B4の盛岡です。2020年度春学期に取り組んだ研究内容について掲載させていただきます。

第1章 序論 研究概要

1.1 研究の背景と目的

 藤森照信は歴史家と建築家という 2 つの顔を持っている。歴史家は、過去又は現在の建築物を批評し歴史として考えを論ずる。一方で、建築家は新たな建築物を設計し生み出す。藤森にはこの対称的な2つの顔が1つの人格の中に共存している。このアンビバレントな関係の境界を藤森の建築作品から考察してゆく。歴史をバックグラウンドに藤森はどこの時代にも属さない普遍的バナキュラリズムを確立した。中でも、「科学技術を自然で包む」という手法は仕上げ素材に工業製品を使用しておらず、訪れる人々に自然の懐かしさを与えてくれる。つまり、藤森は自然素材の扱い方に深い考えを持っており、その変遷を追ってゆくことで、藤森照信の建築家としての顔が垣間見えると考える。

 研究の目的としては以下の 2 つが挙げられる。
1) 藤森照信の自然素材の扱いからその変遷を明らかにする。
2) その変遷から藤森の歴史家的側面と建築家的側面の境界を考察する。


1. 2 研究の位置づけ

 藤森照信の作家論研究としては、言説のみから分析された研究や茶室作品に限られた空間構成の研究は見られるが、建築作品の素材の変遷に着目した研究は行われていない。本研究では、藤森の全建築作品の外観仕上げ素材に着目し、その変遷を明らかにする。


1.3 研究の対象と方法

 対象は「藤森照信作品集」に掲載されている建築作品のうち、内装改修を除く 49 作品の外観とする。
方法は、以下のように行っていく。
1) 作品について言説や図面、写真から分析し、作品ごとに部位と素材の関係を明らかにする。
2) 素材ごとの特色を考察し、素材の扱い方から分類する。

第2章 建築作品分析

2.1 建築作品一覧
「藤森照信作品集」に掲載されている建築作品のうち、内装改修を除く全 49 作品の概要を表1としてまとめる。

2. 2 作品分析
作品ごとに使われている仕上げ素材とその部位について、表2としてまとめる。


第3章 仕上げ素材の特徴

3.1 歴史的視座による自然素材への探求

 45 歳の時に建築設計をはじめている藤森はそれまでの 20 年以上の間、歴史家として建築批評に多く携わってきた。これらの中で、縄文なるスタンディングウッズや芝棟といった様式建築にとらわれることのない新たな建築の形を引用し、1991 年に処女作となる神長官守矢史料館を完成させた。
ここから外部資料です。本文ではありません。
(* ===== verification/Worker.v ===== *)
(** * The background worker ([core/worker.go])

    [commitLoop] scans the store on a timer, persists the vectors that are due
    in one batch and, when the backend accepted it, commits them in memory;
    [evictionLoop] drops the keys nobody uses, after a last commit.  The code is
    generic in the accumulator, the backend ([Persister]) and the telemetry
    ([Churn]). *)
From S2P Require Import Prelude Effects Counter Store CoreMetrics.

(** The telemetry calls of the service ([telemetry/churn]). *)
Class Churn (C : Type) := {
  ObserveRequest : string -> bool -> C -> C;
  ObserveCommit : string -> Z -> C -> C;
  ObserveBatch : Z -> C -> C;
  ObserveCommitError : Z -> C -> C
}.

(** The configuration of a worker; an interval only drives its ticker. *)
Record Worker := mkWorker {
  commitThreshold : Z;
  lowCommitThreshold : Z;
  commitInterval : Z;
  commitMaxAge : Z;
  evictionAge : Z;
  evictionInterval : Z
}.

(** The three slices a cycle fills. *)
Record Batch := mkBatch {
  commits : list Commit;
  vsaToCommit : list nat;
  vectorsToCommit : list Z
}.
Definition no_batch : Batch := mkBatch [] [] [].
Definition append (b : Batch) (key : string) (p : nat) (vec : Z) : Batch :=
  mkBatch (commits b ++ [mkCommit key vec]) (vsaToCommit b ++ [p]) (vectorsToCommit b ++ [vec]).

Section Worker.
Context {A P C : Type} {CA : Counter A} {PP : Persister P} {CC : Churn C}.

(** What the worker shares with the handlers. *)
Record World := mkWorld { store : Store A; persister : P; churn : C }.

Definition in_store {R} (p : SM (Store A) R) : SM World R :=
  zoom store (fun s w => mkWorld s (persister w) (churn w)) p.
Definition observe (f : C -> C) : SM World unit :=
  modify (fun w => mkWorld (store w) (persister w) (f (churn w))).
Definition commit_batch (cs : list Commit) : SM World (option string) := fun w =>
  let '(p, err) := CommitBatch cs (persister w) in
  Some (mkWorld (store w) p (churn w), err).

(** ** The commit cycle *)
Definition commit_visit (w : Worker) (now : Z) (b : Batch) (key : string) (p : nat) :
  SM (Store A) Batch :=
  st ← on_instance ctr_State p;
  let vec := st.2 in
  let absVec := if vec <? 0 then neg64 vec else vec in
  let commitByThreshold := absVec >=? commitThreshold w in
  last ← read_field lastAccessed p;
  let commitByMaxAge :=
    (commitMaxAge w >? 0) && negb (vec =? 0) && (time_Sub now last >=? commitMaxAge w) in
  isArmed ← read_field armed p;
  shouldCommit ←
    (if commitByThreshold then mret ((lowCommitThreshold w <=? 0) || isArmed)
     else
       when ((lowCommitThreshold w >? 0) && negb isArmed && (absVec <=? lowCommitThreshold w))
         (store_armed p true) ;;
       mret false);
  if (shouldCommit : bool) || commitByMaxAge then
    store_armed p false ;;
    mret (append b key p vec)
  else mret b.

(** [vsaToCommit[i].Commit(vectorsToCommit[i])] *)
Definition commit_at (b : Batch) (i : nat) : SM (Store A) unit :=
  match vsaToCommit b !! i, vectorsToCommit b !! i with
  | Some p, Some vec => on_instance (ctr_Commit vec) p
  | _, _ => panic
  end.

(** The part both cycles end with: persist and record; then, if the backend
    accepted the batch, commit in memory. *)
Definition send (b : Batch) : SM World bool :=
  err ← commit_batch (commits b);
  match err with
  | Some _ => observe (ObserveCommitError 1) ;; mret false
  | None =>
      observe (ObserveBatch (Z.of_nat (length (commits b)))) ;;
      for_each (fun c => observe (ObserveCommit (Key c) (Vector c))) (commits b) ;;
      mret true
  end.

Definition persist_and_commit (b : Batch) : SM World unit :=
  match commits b with
  | [] => mret tt
  | _ =>
      accepted ← send b;
      if (accepted : bool) then for_each (fun i => in_store (commit_at b i)) (seq 0 (length (vsaToCommit b)))
      else mret tt
  end.

Definition runCommitCycle (w : Worker) (order : list string) (now : Z) : SM World unit :=
  b ← in_store (ForEach order (commit_visit w now) no_batch);
  persist_and_commit b.

(** ** The final flush *)
Definition flush_visit (b : Batch) (key : string) (p : nat) : SM (Store A) Batch :=
  st ← on_instance ctr_State p;
  let vector := st.2 in
  if negb (vector =? 0) then mret (append b key p vector) else mret b.

Definition runFinalFlush (order : list string) : SM World unit :=
  b ← in_store (ForEach order flush_visit no_batch);
  persist_and_commit b.

(** ** Eviction *)
Definition stale_visit (w : Worker) (now : Z) (keys : list string) (key : string) (p : nat) :
  SM (Store A) (list string) :=
  last ← read_field lastAccessed p;
  if time_Sub now last >? evictionAge w then mret (keys ++ [key]) else mret keys.

(** The last commit of a key about to go; [false] when it must stay. *)
Definition evict_commit (key : string) (p : nat) : SM World bool :=
  st ← in_store (on_instance ctr_State p);
  let vector := st.2 in
  if negb (vector =? 0) then
    err ← commit_batch [mkCommit key vector];
    match err with
    | Some _ => mret false
    | None => in_store (on_instance (ctr_Commit vector) p) ;; mret true
    end
  else mret true.

Definition evict_key (w : Worker) (later : Z) (key : string) : SM World unit :=
  actual ← in_store (load key);
  match actual with
  | None => mret tt
  | Some p =>
      last ← in_store (read_field lastAccessed p);
      if time_Sub later last <=? evictionAge w then mret tt
      else
        gone ← evict_commit key p;
        if (gone : bool) then in_store (Delete key) else mret tt
  end.

(** [later k]: what the clock reads when the loop comes to key [k]. *)
Definition runEvictionCycle (w : Worker) (order : list string) (now : Z) (later : string -> Z) :
  SM World unit :=
  keysToEvict ← in_store (ForEach order (stale_visit w now) []);
  for_each (fun key => evict_key w (later key) key) keysToEvict.

(** ** The loops, as the events their [select] receives *)
Inductive CommitEvent := Tick (order : list string) (now : Z) | StopFlush (order : list string).

Fixpoint commitLoop (w : Worker) (evs : list CommitEvent) : SM World unit :=
  match evs with
  | [] => mret tt
  | Tick order now :: evs => runCommitCycle w order now ;; commitLoop w evs
  | StopFlush order :: _ => runFinalFlush order
  end.

Inductive EvictEvent :=
| EvictTick (order : list string) (now : Z) (later : string -> Z)
| EvictStop.

Fixpoint evictionLoop (w : Worker) (evs : list EvictEvent) : SM World unit :=
  match evs with
  | [] => mret tt
  | EvictTick order now later :: evs => runEvictionCycle w order now later ;; evictionLoop w evs
  | EvictStop :: _ => mret tt
  end.
End Worker.
Arguments World A P C : clear implicits.

(** ** [Start] and [Stop]: the stop channel is closed once *)
Record Control := mkControl { stopped : bool; stopChan_closed : bool; running : Z }.

Definition Start : SM Control unit :=
  modify (fun c => mkControl (stopped c) (stopChan_closed c) (running c + 2)).

(** [close] of a closed channel panics. *)
Definition close_stopChan : SM Control unit := fun c =>
  if stopChan_closed c then None else Some (mkControl (stopped c) true (running c), tt).

(** [wg.Wait] returns when the loops have seen the closed channel. *)
Definition Stop : SM Control unit := fun c =>
  if stopped c then Some (c, tt)
  else (close_stopChan ;; modify (fun c => mkControl (stopped c) (stopChan_closed c) 0))
         (mkControl true (stopChan_closed c) (running c)).
(* ===== verification/WorkerSpec.v ===== *)
(** * What the worker does to the ledger

    Which keys a cycle selects ([due]), what it persists ([collected]), and the
    ledger it leaves, for every outcome of the backend. *)
From S2P Require Import Prelude Effects Vsa VsaSpec Counter Store Ledger CoreMetrics Worker.
Import Spec.

(** ** Scanning objects *)
Definition scan (g : Obj -> Obj) (ps : list nat) (L : Ledger) : Ledger :=
  foldl (fun L p => upd p g L) L ps.

Lemma upd_lookup p g L q :
  objs (upd p g L) !! q = if decide (p = q) then g <$> objs L !! q else objs L !! q.
Proof.
  cbn. case_decide as Hpq; [subst; apply list_lookup_alter_eq|by apply list_lookup_alter_ne].
Qed.

Lemma scan_app g ps1 ps2 L : scan g (ps1 ++ ps2) L = scan g ps2 (scan g ps1 L).
Proof. unfold scan. by rewrite foldl_app. Qed.

Lemma scan_entries g ps L : entries (scan g ps L) = entries L.
Proof. revert L. induction ps as [|p ps IH]; intros L; [done|]. apply (IH (upd p g L)). Qed.

Lemma scan_lookup g ps L q :
  NoDup ps -> objs (scan g ps L) !! q = if decide (q ∈ ps) then g <$> objs L !! q else objs L !! q.
Proof.
  intros Hps. revert L. induction Hps as [|p ps Hp Hps IH]; intros L; cbn [scan foldl].
  - by rewrite decide_False by set_solver.
  - unfold scan in IH. rewrite IH, upd_lookup. case_decide as Hq.
    + rewrite decide_False by congruence. by rewrite decide_True by set_solver.
    + case_decide as Hpq; [subst; by rewrite decide_True by apply list_elem_of_here|].
      rewrite decide_False; [done|]. intros [->|?]%elem_of_cons; done.
Qed.

Lemma scan_id ps L : scan id ps L = L.
Proof.
  induction ps as [|p ps IH] in L |- *; [done|]. cbn. unfold scan in IH. rewrite IH.
  destruct L as [es os l]. unfold upd. cbn. f_equal. apply list_eq. intros i.
  destruct (decide (p = i)) as [->|Hi];
    [rewrite list_lookup_alter_eq; by destruct (os !! i)|by apply list_lookup_alter_ne].
Qed.

(** ** Items a cycle collects *)
Record Item := mkItem { i_key : string; i_ptr : nat; i_vec : Z }.

Definition batch_of (items : list Item) : Batch :=
  mkBatch ((fun i => mkCommit (i_key i) (i_vec i)) <$> items) (i_ptr <$> items) (i_vec <$> items).

Lemma append_batch items k p v :
  append (batch_of items) k p v = batch_of (items ++ [mkItem k p v]).
Proof. unfold append, batch_of. cbn. by rewrite !fmap_app. Qed.

(** [sel o] is the vector collected from an object, if any. *)
Definition items_of (sel : Obj -> option Z) (L : Ledger) (vs : list (string * nat)) : list Item :=
  omap (fun kp => o ← objs L !! kp.2; v ← sel o; Some (mkItem kp.1 kp.2 v)) vs.

Lemma items_of_app sel L vs1 vs2 :
  items_of sel L (vs1 ++ vs2) = items_of sel L vs1 ++ items_of sel L vs2.
Proof. apply omap_app. Qed.

Lemma items_of_elem sel L vs k p v :
  mkItem k p v ∈ items_of sel L vs <->
  (k, p) ∈ vs /\ exists o, objs L !! p = Some o /\ sel o = Some v.
Proof.
  unfold items_of. rewrite list_elem_of_omap. split.
  - intros ([k' p'] & Hin & Hi). cbn in Hi. destruct (objs L !! p') as [o|] eqn:Ho; cbn in Hi; [|done].
    destruct (sel o) as [v'|] eqn:Hv; cbn in Hi; [|done]. injection Hi as -> -> ->. split; [done|by exists o].
  - intros (Hin & o & Ho & Hv). exists (k, p). split; [done|]. simpl. rewrite Ho. simpl. by rewrite Hv.
Qed.

(** ** The decision of the commit cycle *)
Section due.
Context (w : Worker) (now : Z).

Definition by_threshold (o : Obj) : bool := commitThreshold w <=? pending (bal o).
Definition by_age (o : Obj) : bool :=
  (0 <? commitMaxAge w) && negb (pending (bal o) =? 0) &&
  (commitMaxAge w <=? time_Sub now (last o)).
Definition due (o : Obj) : bool :=
  by_threshold o && ((lowCommitThreshold w <=? 0) || ready o) || by_age o.
(** Below the low watermark a disarmed key is armed again. *)
Definition rearms (o : Obj) : bool :=
  negb (by_threshold o) && (0 <? lowCommitThreshold w) && negb (ready o) &&
  (pending (bal o) <=? lowCommitThreshold w).

Definition scanned (o : Obj) : Obj :=
  if due o then set_ready false o else if rearms o then set_ready true o else o.
Definition select_due (o : Obj) : option Z := if due o then Some (pending (bal o)) else None.
End due.

Definition select_pending (o : Obj) : option Z :=
  if pending (bal o) =? 0 then None else Some (pending (bal o)).

Section visits.
Context {A : Type} {CA : Counter A} {CL : CounterLaws A}.
Implicit Types (L : Ledger).

(** What one visit of a cycle does, for a selection [sel] and an update [g]. *)
Definition visit_spec (visit : Batch -> string -> nat -> SM (Store A) Batch)
    (sel : Obj -> option Z) (g : Obj -> Obj) : Prop :=
  forall L b k p o, objs L !! p = Some o ->
  triple (rep L) (visit b k p) (fun s b' =>
    rep (upd p g L) s /\ b' = match sel o with Some v => append b k p v | None => b end).

Lemma collect_ok visit sel g L order :
  visit_spec visit sel g -> NoDup order ->
  triple (rep L) (ForEach order visit no_batch) (fun s b =>
    rep (scan g (visits (entries L) order).*2 L) s /\
    b = batch_of (items_of sel L (visits (entries L) order))).
Proof.
  intros Hv Hnd. eapply triple_conseq; [apply (ForEach_ok (entries L) order visit (fun vs s b =>
    rep (scan g vs.*2 L) s /\ b = batch_of (items_of sel L vs)))|done|done].
  { intros vs s b [H _]. by rewrite (rep_entries _ _ H), scan_entries. }
  intros vs k p rest b Heq s [Hs ->].
  pose proof (rep_keyed _ _ Hs) as Hk. rewrite scan_entries in Hk.
  assert (Hall : NoDup (visits (entries L) order).*2) by by eapply visits_NoDup.
  rewrite Heq, fmap_app in Hall. cbn in Hall.
  apply list.NoDup_app in Hall as (Hvs & Hdisj & _).
  assert (Hp : objs (scan g vs.*2 L) !! p = objs L !! p)
    by (rewrite scan_lookup by done; apply decide_False; intros Hin; apply (Hdisj p Hin), list_elem_of_here).
  assert (Hin : entries L !! k = Some p).
  { apply (visits_elem (entries L) order k p). rewrite Heq. apply elem_of_app. right. apply list_elem_of_here. }
  destruct (rep_entry _ s k p Hs) as [o Ho]; [by rewrite scan_entries|].
  destruct (Hv (scan g vs.*2 L) (batch_of (items_of sel L vs)) k p o Ho s Hs)
    as (s' & b' & He & Hs' & ->).
  exists s', (match sel o with Some v => append (batch_of (items_of sel L vs)) k p v
              | None => batch_of (items_of sel L vs) end).
  split_and!; [done|by rewrite fmap_app, scan_app|].
  rewrite items_of_app. cbn. rewrite <- Hp, Ho. cbn. destruct (sel o); cbn;
    [apply append_batch|by rewrite app_nil_r].
Qed.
仕上げ材では、工業製品のような整った面ではなく、荒々しい凹凸のある表面を求めて、自身で素材を探しモックアップを制作する形で検討を進めていった。

3. 2 自ら施工を行うクラフトマンシップ

 3 作目となるニラハウスでの屋根仕上げ施工において職人に引き受けてもらえないことを機会に、知人友人を集め施工を行った。これが縄文建築団という素人施工集団の始まりである。これを契機に藤森は普通の人も工事をするのが好きだと考え以後の素人の手を用いたセルフビルドにつながってゆく。藤森自身も必ず施工に参加しており新たな加工方法を生み出すクラフトマンシップを発揮している。

3.3 素人の手を用いたセルフビルド

 縄文建築団に加え、すべての作品において敷地周辺の学生などを中心とした素人が仕上げ材の施工に関わっている。工事を自身で行うことによって地元に愛着をもつ存在へと変わる環境になじむという藤森の意図が読み取れる。素人が関わる工程としては、杉を焼いて焼杉に加工する段階や、外壁材として使われる銅板を手揉みし凹凸をつける工程が挙げられる。

第4章 屋根

4.1 植物(1995-)

 1995 年の自邸タンポポハウスに始まり、2016 年のラコリーナ近江八幡に至るまで、幅広く 14 作品において屋根に植物を生育させている。初期のタンポポハウスやニラハウスにおいては、線状や点状に植えているが、それ以降は、頂部に象徴的に植えている場合と屋根面全体に芝を生育させている場合に限られている。

4.2 鉄平石(1991-2000)

 神長官守矢史料館とタンポポハウス、秋野不矩美術館の 3 作品においてのみ屋根材として使われている。使用されなくなった要因としては、雨仕舞が他の材に比べ不成形で難しかったためと考えられる。

4.3 銅板(1998-)

 銅の錆による自然の変化や手での加工が容易なことから、2001 年の不東庵工房をはじめとして様々な作品において使われている。近年では、素人の手を用いたセルフビルドにおいて多用されている。

第5章 外壁

5.1 土色モルタル(1991-)

 1991 年の神長官守矢史料館より多くの作品において使われており、土壁に見える凍結融解しない外壁を目指して作られた。モルタルの中にわらを練りこみ凹凸をつけた着色モルタルの表面に土薄く塗りつける形の表現となった。

5.2 木板(1991-2000)

 1991 年の神長官守矢史料館より手割板という伝統的な技法を用い加工を行ってきたが、焼杉に比べ防腐性などの強度が弱く、室内などの仮設建築以外では用いられなくなっていった。

5.3 焼杉と白漆喰(2005-)

 2005 年ラムネ温泉館をはじめとし、焼杉と白漆喰が外壁に多く現れるようになる。藤森は焼杉の黒と漆喰の白の色のバランスを様々検討を行っており、白黒のタテシマを多く採用している。

第6章 結論 総括と展望

6.1 総括

 これまでの分析をもとに、屋根の鉄平石から銅板への変化がみられる 1998-2000 年と外壁の木板から焼杉への変化がみられる 2005 年において、以下の 3 つの時期に作品を分けることができる。
1. 初期 1991-1998
2. 変換期 1998-2005
3. 成熟期 2005-
上記の変換期 1998-2005 において藤森照信の歴史家としての考えを建築家として作品が大成された時期にあると考える。

6.2 展望

 今回の研究では、対象は建築作品の外観のみとした。内観にも同様の分析を行うことでならなる実践の過程を見ることができるのはないだろうか。